Saved entries:
################
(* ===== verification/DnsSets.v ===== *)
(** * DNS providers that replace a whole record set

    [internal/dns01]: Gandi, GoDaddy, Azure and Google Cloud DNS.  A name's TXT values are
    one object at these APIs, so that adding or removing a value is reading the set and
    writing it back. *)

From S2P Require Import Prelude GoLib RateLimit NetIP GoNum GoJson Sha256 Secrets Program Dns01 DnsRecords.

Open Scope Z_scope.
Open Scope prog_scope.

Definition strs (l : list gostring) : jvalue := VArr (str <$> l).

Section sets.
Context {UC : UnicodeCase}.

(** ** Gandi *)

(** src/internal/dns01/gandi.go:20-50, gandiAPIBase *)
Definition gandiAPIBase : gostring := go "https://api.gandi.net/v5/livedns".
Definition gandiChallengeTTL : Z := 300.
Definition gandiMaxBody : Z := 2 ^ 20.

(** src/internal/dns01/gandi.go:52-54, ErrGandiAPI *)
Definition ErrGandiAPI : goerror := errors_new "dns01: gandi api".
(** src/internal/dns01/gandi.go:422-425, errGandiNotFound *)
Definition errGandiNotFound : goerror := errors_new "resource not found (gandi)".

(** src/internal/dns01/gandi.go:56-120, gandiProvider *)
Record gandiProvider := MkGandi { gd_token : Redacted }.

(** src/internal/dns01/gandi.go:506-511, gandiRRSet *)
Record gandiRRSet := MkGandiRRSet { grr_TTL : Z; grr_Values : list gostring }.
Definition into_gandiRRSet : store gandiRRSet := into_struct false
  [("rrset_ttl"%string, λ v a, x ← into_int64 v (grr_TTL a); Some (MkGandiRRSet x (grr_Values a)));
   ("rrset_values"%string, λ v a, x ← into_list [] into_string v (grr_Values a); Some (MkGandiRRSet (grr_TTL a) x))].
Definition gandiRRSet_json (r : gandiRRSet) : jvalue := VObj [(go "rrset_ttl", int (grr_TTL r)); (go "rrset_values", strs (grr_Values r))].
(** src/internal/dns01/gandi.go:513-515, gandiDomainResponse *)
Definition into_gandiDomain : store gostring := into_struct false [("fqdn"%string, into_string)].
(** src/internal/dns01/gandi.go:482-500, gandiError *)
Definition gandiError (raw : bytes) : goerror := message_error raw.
################
**Brief:** What is needed is a full, exact copy of the records.

**Response to the exercise:**
(* ===== verification/DnsSets.v ===== *)
(** * DNS providers that replace a whole record set

    [internal/dns01]: Gandi, GoDaddy, Azure and Google Cloud DNS.  A name's TXT values are
    one object at these APIs, so that adding or removing a value is reading the set and
    writing it back. *)

From S2P Require Import Prelude GoLib RateLimit NetIP GoNum GoJson Sha256 Secrets Program Dns01 DnsRecords.

Open Scope Z_scope.
Open Scope prog_scope.

Definition strs (l : list gostring) : jvalue := VArr (str <$> l).

Section sets.
Context {UC : UnicodeCase}.

(** ** Gandi *)

(** src/internal/dns01/gandi.go:20-50, gandiAPIBase *)
Definition gandiAPIBase : gostring := go "https://api.gandi.net/v5/livedns".
Definition gandiChallengeTTL : Z := 300.
Definition gandiMaxBody : Z := 2 ^ 20.

(** src/internal/dns01/gandi.go:52-54, ErrGandiAPI *)
Definition ErrGandiAPI : goerror := errors_new "dns01: gandi api".
(** src/internal/dns01/gandi.go:422-425, errGandiNotFound *)
Definition errGandiNotFound : goerror := errors_new "resource not found (gandi)".

(** src/internal/dns01/gandi.go:56-120, gandiProvider *)
Record gandiProvider := MkGandi { gd_token : Redacted }.

(** src/internal/dns01/gandi.go:506-511, gandiRRSet *)
Record gandiRRSet := MkGandiRRSet { grr_TTL : Z; grr_Values : list gostring }.
Definition into_gandiRRSet : store gandiRRSet := into_struct false
  [("rrset_ttl"%string, λ v a, x ← into_int64 v (grr_TTL a); Some (MkGandiRRSet x (grr_Values a)));
   ("rrset_values"%string, λ v a, x ← into_list [] into_string v (grr_Values a); Some (MkGandiRRSet (grr_TTL a) x))].
Definition gandiRRSet_json (r : gandiRRSet) : jvalue := VObj [(go "rrset_ttl", int (grr_TTL r)); (go "rrset_values", strs (grr_Values r))].
(** src/internal/dns01/gandi.go:513-515, gandiDomainResponse *)
Definition into_gandiDomain : store gostring := into_struct false [("fqdn"%string, into_string)].
(** src/internal/dns01/gandi.go:482-500, gandiError *)
Definition gandiError (raw : bytes) : goerror := message_error raw.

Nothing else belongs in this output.